What is needed> All that is wanted is a word-for-word copy of the line with "do! update raw_ctx (set_rc_bytes_remaining" and every line after it in the data below.

◆ ◆ ◆ ◆

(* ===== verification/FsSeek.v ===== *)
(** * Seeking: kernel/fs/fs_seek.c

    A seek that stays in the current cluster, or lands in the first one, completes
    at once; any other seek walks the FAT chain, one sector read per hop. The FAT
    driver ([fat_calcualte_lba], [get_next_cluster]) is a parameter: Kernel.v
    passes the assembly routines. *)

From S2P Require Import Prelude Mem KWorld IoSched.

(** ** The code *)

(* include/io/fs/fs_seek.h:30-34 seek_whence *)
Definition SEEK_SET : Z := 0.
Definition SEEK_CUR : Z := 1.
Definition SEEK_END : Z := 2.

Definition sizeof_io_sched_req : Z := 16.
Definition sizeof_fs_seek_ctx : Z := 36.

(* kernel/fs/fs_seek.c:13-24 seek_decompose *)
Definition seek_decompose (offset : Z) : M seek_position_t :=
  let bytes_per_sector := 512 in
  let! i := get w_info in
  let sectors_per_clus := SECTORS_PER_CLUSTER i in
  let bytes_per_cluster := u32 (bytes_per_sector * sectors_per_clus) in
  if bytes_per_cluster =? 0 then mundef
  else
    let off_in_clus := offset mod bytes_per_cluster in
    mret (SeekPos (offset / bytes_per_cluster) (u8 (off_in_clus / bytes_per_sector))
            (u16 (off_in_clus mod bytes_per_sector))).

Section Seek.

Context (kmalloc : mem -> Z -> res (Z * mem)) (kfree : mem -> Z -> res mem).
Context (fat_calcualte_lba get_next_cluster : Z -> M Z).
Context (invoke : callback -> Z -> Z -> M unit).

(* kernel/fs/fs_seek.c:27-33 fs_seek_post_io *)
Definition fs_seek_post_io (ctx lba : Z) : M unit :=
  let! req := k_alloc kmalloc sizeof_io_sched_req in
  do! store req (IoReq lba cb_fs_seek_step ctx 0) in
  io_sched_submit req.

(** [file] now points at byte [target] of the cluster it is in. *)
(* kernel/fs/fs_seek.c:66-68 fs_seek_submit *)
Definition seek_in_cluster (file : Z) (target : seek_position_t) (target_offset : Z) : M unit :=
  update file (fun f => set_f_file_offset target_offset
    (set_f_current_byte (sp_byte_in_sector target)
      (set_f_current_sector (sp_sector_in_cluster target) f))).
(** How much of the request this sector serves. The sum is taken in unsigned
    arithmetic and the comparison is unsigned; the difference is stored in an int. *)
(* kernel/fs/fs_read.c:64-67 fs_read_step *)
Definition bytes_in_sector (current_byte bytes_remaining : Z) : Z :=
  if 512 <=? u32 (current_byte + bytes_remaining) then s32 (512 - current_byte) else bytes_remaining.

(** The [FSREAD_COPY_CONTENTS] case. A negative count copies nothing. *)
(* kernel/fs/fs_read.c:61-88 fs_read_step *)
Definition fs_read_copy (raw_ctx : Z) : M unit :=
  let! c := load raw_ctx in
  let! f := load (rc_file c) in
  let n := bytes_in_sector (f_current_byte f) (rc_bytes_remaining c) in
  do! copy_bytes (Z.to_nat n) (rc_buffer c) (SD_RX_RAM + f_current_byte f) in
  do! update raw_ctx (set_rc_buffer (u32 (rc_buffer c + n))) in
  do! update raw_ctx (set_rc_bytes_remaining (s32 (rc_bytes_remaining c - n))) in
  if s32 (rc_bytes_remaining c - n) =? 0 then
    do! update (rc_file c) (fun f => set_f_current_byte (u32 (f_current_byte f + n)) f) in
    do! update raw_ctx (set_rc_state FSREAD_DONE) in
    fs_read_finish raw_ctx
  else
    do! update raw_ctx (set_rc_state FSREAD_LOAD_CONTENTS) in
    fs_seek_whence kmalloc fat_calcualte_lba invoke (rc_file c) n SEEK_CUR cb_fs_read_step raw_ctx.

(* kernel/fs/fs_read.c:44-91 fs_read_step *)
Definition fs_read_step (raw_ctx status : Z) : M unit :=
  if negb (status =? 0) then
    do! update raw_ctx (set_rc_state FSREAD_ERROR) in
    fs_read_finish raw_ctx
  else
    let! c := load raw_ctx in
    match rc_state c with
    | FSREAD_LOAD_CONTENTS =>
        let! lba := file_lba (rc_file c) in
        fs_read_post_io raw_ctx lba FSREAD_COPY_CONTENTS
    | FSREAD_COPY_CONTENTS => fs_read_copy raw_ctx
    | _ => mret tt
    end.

◆ ◆ ◆ ◆

Solution to this exercise>
  do! update raw_ctx (set_rc_bytes_remaining (s32 (rc_bytes_remaining c - n))) in
  if s32 (rc_bytes_remaining c - n) =? 0 then
    do! update (rc_file c) (fun f => set_f_current_byte (u32 (f_current_byte f + n)) f) in
    do! update raw_ctx (set_rc_state FSREAD_DONE) in
    fs_read_finish raw_ctx
  else
    do! update raw_ctx (set_rc_state FSREAD_LOAD_CONTENTS) in
    fs_seek_whence kmalloc fat_calcualte_lba invoke (rc_file c) n SEEK_CUR cb_fs_read_step raw_ctx.

(* kernel/fs/fs_read.c:44-91 fs_read_step *)
Definition fs_read_step (raw_ctx status : Z) : M unit :=
  if negb (status =? 0) then
    do! update raw_ctx (set_rc_state FSREAD_ERROR) in
    fs_read_finish raw_ctx
  else
    let! c := load raw_ctx in
    match rc_state c with
    | FSREAD_LOAD_CONTENTS =>
        let! lba := file_lba (rc_file c) in
        fs_read_post_io raw_ctx lba FSREAD_COPY_CONTENTS
    | FSREAD_COPY_CONTENTS => fs_read_copy raw_ctx
    | _ => mret tt
    end.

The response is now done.